Study Design and Methods

This is an open label, Phase I/II investigator initiated trial evaluating the addition of venetoclax to dasatinib and steroids (with Rituximab in CD20+ patients). Phase I is the safety and dose-finding portion of the trial combining the BCL2 inhibitor venetoclax with dasatinib and steroids during the first 28 days of induction followed by dasatinib and venetoclax for the final 48 days of induction in newly diagnosed and relapsed Ph+ ALL and mixed phenotype acute leukemia (MPAL) patients, including patients with molecular only relapse. Primary inclusion criteria include a histologically confirmed diagnosis of Ph+ ALL or MPAL. Newly diagnosed Ph+ ALL or MPAL patients may not have received leukemia-directed therapy other than for steroids or hydrea, and relapsed patients must have not had prior dasatinib exposure.
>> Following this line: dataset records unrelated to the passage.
Definition known_type_hash `{Sha256} (dds_type_name : str) : option str :=
  if str_eqb dds_type_name (lit "std_msgs::msg::dds_::String_") then
    Some (lit "RIHS01_df668c740482bbd48fb39d76a70dfd4bd59db1288021743503259e948f6b1a18")
  else if str_eqb dds_type_name (lit "example_interfaces::srv::dds_::AddTwoInts_") then
    Some (lit "RIHS01_e118de6bf5eeb66a2491b5bda11202e7b68f198d6f67922cf30364858239c81a")
  else STD_MSGS_SCALAR_HASHES !! dds_type_name.
Definition sender_hash `{Sha256} (dds_type_name : str) : str :=
  default PLACEHOLDER_HASH (known_type_hash dds_type_name).

(** ** A reader of JSON strings

    The escapes of RFC 8259, the reference for the writer. *)

Definition is_scalar (c : char) : Prop := c < 55296 ∨ 57344 <= c < 1114112.

Definition unhex (d : char) : option N :=
  if is_ascii_digit d then Some (d - 48)
  else if (97 <=? d) && (d <=? 102) then Some (d - 87) else None.
Definition read_hex4 (s : str) : option (N * str) :=
  match s with
  | a :: b :: c :: d :: r =>
      a ← unhex a; b ← unhex b; c ← unhex c; d ← unhex d;
      Some (4096 * a + 256 * b + 16 * c + d, r)
  | _ => None
  end.
Definition short_escapes : list (char * char) :=
  [(quote, quote); (backslash, backslash); (110, 10); (114, 13); (116, 9); (98, 8); (102, 12)].
Definition read_unicode (s : str) : option (char * str) :=
  '(u, r) ← read_hex4 s;
  if (55296 <=? u) && (u <? 56320) then
    match r with
    | b :: x :: r =>
        if (b =? backslash) && (x =? 117) then
          '(lo, r) ← read_hex4 r; Some (65536 + 1024 * (u - 55296) + (lo - 56320), r)
        else None
    | _ => None
    end
  else Some (u, r).
Definition read_char (s : str) : option (char * str) :=
  match s with
  | c :: r =>
      if c =? quote then None
      else if c =? backslash then
        match r with
        | e :: r =>
            if e =? 117 then read_unicode r
            else match List.find (λ p, p.1 =? e) short_escapes with
                 | Some (_, c) => Some (c, r)
                 | None => None
                 end
        | [] => None
        end
      else Some (c, r)
  | [] => None
  end.

(** ** Lemmas *)

Lemma unhex_hex_digit d : d < 16 → unhex (hex_digit d) = Some d.
Proof.
  intros H. unfold unhex, hex_digit, is_ascii_digit.
  destruct (N.ltb_spec d 10).
  - rewrite (proj2 (N.leb_le _ _)), (proj2 (N.leb_le _ _)) by lia. simpl. f_equal. lia.
  - rewrite (proj2 (N.leb_gt (87 + d) 57)) by lia. rewrite andb_false_r.
    rewrite !(proj2 (N.leb_le _ _)) by lia. simpl. f_equal. lia.
Qed.

Lemma read_write_hex4 n r : n < 65536 → read_hex4 (hex4 n ++ r) = Some (n, r).
Proof.
  intros H. unfold hex4. cbn [app read_hex4].
  rewrite !unhex_hex_digit by (apply N.mod_lt; done). simpl. f_equal. f_equal. lia.
Qed.

Lemma hex2_inj a b : a < 256 → b < 256 → hex2 a = hex2 b → a = b.
Proof.
  unfold hex2. intros Ha Hb [= E1 E2].
  apply (f_equal unhex) in E1, E2.
  rewrite !unhex_hex_digit in E1, E2 by (apply N.mod_lt; done). simplify_eq. lia.
Qed.

Lemma read_unicode_spec c r :
  is_scalar c → 128 <= c ∨ c < 32 →
  ∃ r', (u ← encode_utf16 c; lit "\u" ++ hex4 u) ++ r = backslash :: 117 :: r' ∧
        read_unicode r' = Some (c, r).
Proof.
  intros Hc _. unfold encode_utf16. destruct (N.ltb_spec c 65536).
  - exists (hex4 c ++ r). split; [reflexivity|]. unfold read_unicode.
    rewrite read_write_hex4 by done. simpl.
    destruct (N.leb_spec 55296 c), (N.ltb_spec c 56320); try done. destruct Hc; lia.
  - exists (hex4 (55296 + N.shiftr (c - 65536) 10) ++ lit "\u" ++
            hex4 (56320 + N.land (c - 65536) 1023) ++ r).
    split; [reflexivity|]. unfold read_unicode. rewrite N.shiftr_div_pow2. change (2 ^ 10) with 1024.
    change 1023 with (N.ones 10). rewrite N.land_ones. change (2 ^ 10) with 1024.
    assert (c < 1114112) by (destruct Hc; lia).
    rewrite read_write_hex4 by lia. cbn -[read_hex4 hex4 N.div N.modulo N.add N.mul N.sub].
    rewrite (proj2 (N.leb_le _ _)), (proj2 (N.ltb_lt _ _)) by lia.
    cbn -[read_hex4 hex4 N.div N.modulo N.add N.mul N.sub].
    rewrite read_write_hex4 by lia. cbn -[N.div N.modulo N.add N.mul N.sub]. f_equal. f_equal. lia.
Qed.

(** The reader gives back every character written. *)
Lemma read_write_char c r : is_scalar c → read_char (write_char c ++ r) = Some (c, r).
Proof.
  intros Hc. unfold write_char.
  do 7 (match goal with |- context [if c =? ?k then _ else _] =>
          destruct (N.eqb_spec c k) as [->|?]; [reflexivity|] end).
  destruct (N.ltb_spec c 32).
  { destruct (read_unicode_spec c r Hc ltac:(by right)) as (r'&E&Hr). revert E Hr.
    unfold encode_utf16. rewrite (proj2 (N.ltb_lt c 65536)) by lia.
    cbn [mbind list_bind]. rewrite app_nil_r. intros -> Hr. exact Hr. }
  destruct (N.ltb_spec c 128).
  { simpl. rewrite !(proj2 (N.eqb_neq _ _)) by done. done. }
  destruct (read_unicode_spec c r Hc ltac:(by left)) as (r'&->&Hr). exact Hr.
Qed.

(** *** The writers are prefix codes

    What is written determines, up to [canon], what was written and what
    follows it. *)
Class PrefixCode {A B} (P : A → Prop) (canon : A → B) (w : A → str) :=
  prefix_code x y r r' : P x → P y → w x ++ r = w y ++ r' → canon x = canon y ∧ r = r'.

Lemma read_chars_inj s s' r r' :
  Forall is_scalar s → Forall is_scalar s' →
  (s ≫= write_char) ++ quote :: r = (s' ≫= write_char) ++ quote :: r' → s = s' ∧ r = r'.
Proof.
  intros Hs. revert s'. induction Hs as [|c s Hc Hs IH]; intros s0 [|c' s' Hc' Hs'] E.
  - by simplify_eq/=.
  - apply (f_equal read_char) in E. cbn [mbind list_bind] in E.
    by rewrite <- (assoc_L (++)), read_write_char in E.
  - apply (f_equal read_char) in E. cbn [mbind list_bind] in E.
    by rewrite <- (assoc_L (++)), read_write_char in E.
  - cbn [mbind list_bind] in E. rewrite <- !(assoc_L (++)) in E.
    apply (f_equal read_char) in E. rewrite !read_write_char in E by done.
    injection E as -> E. by apply IH in E as [-> ->].
Qed.
#[export] Instance json_string_code : PrefixCode (Forall is_scalar) id write_json_string.
Proof.
  intros s s' r r' Hs Hs' E. unfold write_json_string in E. cbn [app] in E.
  injection E as E. rewrite <- !(assoc_L (++)) in E. by apply read_chars_inj.
Qed.

Lemma show_N_code t n m r r' :
  starts_with_char (λ c, negb (is_ascii_digit c)) t = true →
  show_N n ++ t ++ r = show_N m ++ t ++ r' → n = m ∧ r = r'.
Proof.
  destruct t as [|c t]; [done|]. intros Hc%negb_true_iff E%(f_equal (split_once c)).
  cbn [app] in E. rewrite !split_once_app in E by by apply show_N_not_in.
  injection E as E Er. apply app_inv_head in Er. by apply show_N_inj in E.
Qed.

(** The scalar values of every string of a description. *)
Definition wf_field_type (ft : FieldType) : Prop := Forall is_scalar (nested_type_name ft).
Definition wf_field (f : Field) : Prop := Forall is_scalar (name f) ∧ wf_field_type (field_type f).
Definition wf_itd (t : IndividualTypeDescription) : Prop :=
  Forall is_scalar (type_name t) ∧ Forall wf_field (fields t).
Definition wf_td (t : TypeDescription) : Prop :=
  wf_itd (type_description t) ∧ Forall wf_itd (referenced_type_descriptions t).

#[export] Instance is_scalar_dec c : Decision (is_scalar c).
Proof. unfold is_scalar. apply _. Defined.
#[export] Instance wf_field_dec f : Decision (wf_field f).
Proof. unfold wf_field, wf_field_type. apply _. Defined.
#[export] Instance wf_itd_dec t : Decision (wf_itd t).
Proof. unfold wf_itd. apply _. Defined.
#[export] Instance wf_td_dec t : Decision (wf_td t).
Proof. unfold wf_td. apply _. Defined.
Key exclusion criteria include subjects with CML in myeloid blast crisis or Ph+ AML, ECOG < 2 and patients with a history of pleural effusions. n order to determine the maximum tolerated dose (MTD) and/or recommended phase 2 dose (RP2D), a Bayesian toxicity probability interval design applied to a pre-specified targeted dose limiting toxicity rate of 30%. Three dose cohorts investigating increasing doses of venetoclax will be enrolled. Once the RP2D dose has been identified, a Phase II expansion will examine preliminary efficacy of the combination. The primary endpoint is the rate of measureable residual disease (MRD) negative remission rate as assessed by both BCR-ABL RT-PCR and next generation sequencing (NGS) after induction. Secondary endpoints include relapse-free survival (RFS) and overall survival (OS). Correlative studies include BH3 profiling (measure of apoptosis) and ex vivo screening to dasatinib and venetoclax alone and in combination. Consolidation phase with blinatumomab plus dasatinib and venetoclax is planned for the cohort expansion group. Enrollment began in September 2022 and is expected to be complete by September 2025. This trial is registered at clinicaltrials.gov (NCT04872790).